Exercise -
Could you write out the lines below exactly, beginning with the first and finishing with the one that contains "(Leaf 0.038789596)) (Split"?

======== Data shown ========

Definition var104 : tree :=
  Split 8 1.0 (Split 819 1.0 (Split 130 1.0 (Split 733 1.0 (Split 801 1.0 (Split 286 1.0 (Split 386
  1.0 (Split 678 1.0 (Split 42 1.0 (Split 980 1.0 (Split 133 1.0 (Split 751 1.0 (Leaf 0.0011065815)
  (Leaf 0.038789596)) (Split 799 1.0 (Leaf (-0.039264586)) (Leaf 0.0027917996))) (Split 141 1.0
  (Split 655 1.0 (Leaf (-0.045072604)) (Leaf 0.016880266)) (Leaf 0.026912583))) (Split 812 1.0
  (Split 452 1.0 (Split 77 1.0 (Leaf (-0.039190635)) (Leaf 0.013084483)) (Split 435 1.0 (Leaf
  0.00050317607) (Leaf 0.016459174))) (Split 36 1.0 (Leaf (-0.00076020113)) (Leaf 0.022295093))))
  (Split 419 1.0 (Split 799 1.0 (Split 979 1.0 (Split 824 1.0 (Leaf (-0.024364708)) (Leaf
  0.03145085)) (Split 156 1.0 (Leaf (-0.0057827984)) (Leaf 0.03223829))) (Split 23 1.0 (Split 300
  1.0 (Leaf 0.011771401) (Leaf 0.03722204)) (Leaf (-0.032354977)))) (Split 540 1.0 (Leaf
  0.048619088) (Leaf 0.0113893505)))) (Split 872 1.0 (Split 670 1.0 (Split 300 1.0 (Leaf
  (-0.004860488)) (Leaf 0.021595607)) (Leaf (-0.015736233))) (Leaf 0.046404798))) (Split 529 1.0
  (Split 759 1.0 (Split 678 1.0 (Split 36 1.0 (Split 670 1.0 (Split 812 1.0 (Leaf 0.06410632) (Leaf
  0.0117875645)) (Leaf 0.017779157)) (Leaf 0.014844455)) (Leaf 0.012184401)) (Leaf 0.0028487348))
  (Leaf (-0.035436004)))) (Split 452 1.0 (Split 789 1.0 (Leaf (-0.06360315)) (Leaf (-0.012170295)))
  (Leaf 0.0015432461))) (Split 300 2.0 (Split 432 1.0 (Split 435 1.0 var104_36137 (Split 670 1.0
  (Leaf 0.057157543) (Leaf (-0.008797965)))) (Leaf (-0.02986767))) (Leaf 0.066070884))) (Leaf
  0.060029007)) var104_36176) var104_36227.

Definition var105_36461 : tree :=
  Split 664 1.0 (Split 985 1.0 (Split 148 1.0 (Split 908 1.0 (Split 517 1.0 (Split 296 1.0 (Split
  776 1.0 (Split 607 1.0 (Split 294 1.0 (Leaf 0.051145848) (Leaf 0.013227907)) (Leaf 0.019219106))
  (Leaf 0.014775122)) (Leaf 0.0031541472)) (Leaf 0.005827313)) (Split 435 1.0 (Leaf 0.025986914)
  (Leaf (-0.023445578)))) (Leaf (-0.010870195))) (Leaf (-0.0055371667))) (Leaf (-0.020949986)).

========

Completed exercise -
Definition var104 : tree :=
  Split 8 1.0 (Split 819 1.0 (Split 130 1.0 (Split 733 1.0 (Split 801 1.0 (Split 286 1.0 (Split 386
  1.0 (Split 678 1.0 (Split 42 1.0 (Split 980 1.0 (Split 133 1.0 (Split 751 1.0 (Leaf 0.0011065815)
  (Leaf 0.038789596)) (Split 799 1.0 (Leaf (-0.039264586)) (Leaf 0.0027917996))) (Split 141 1.0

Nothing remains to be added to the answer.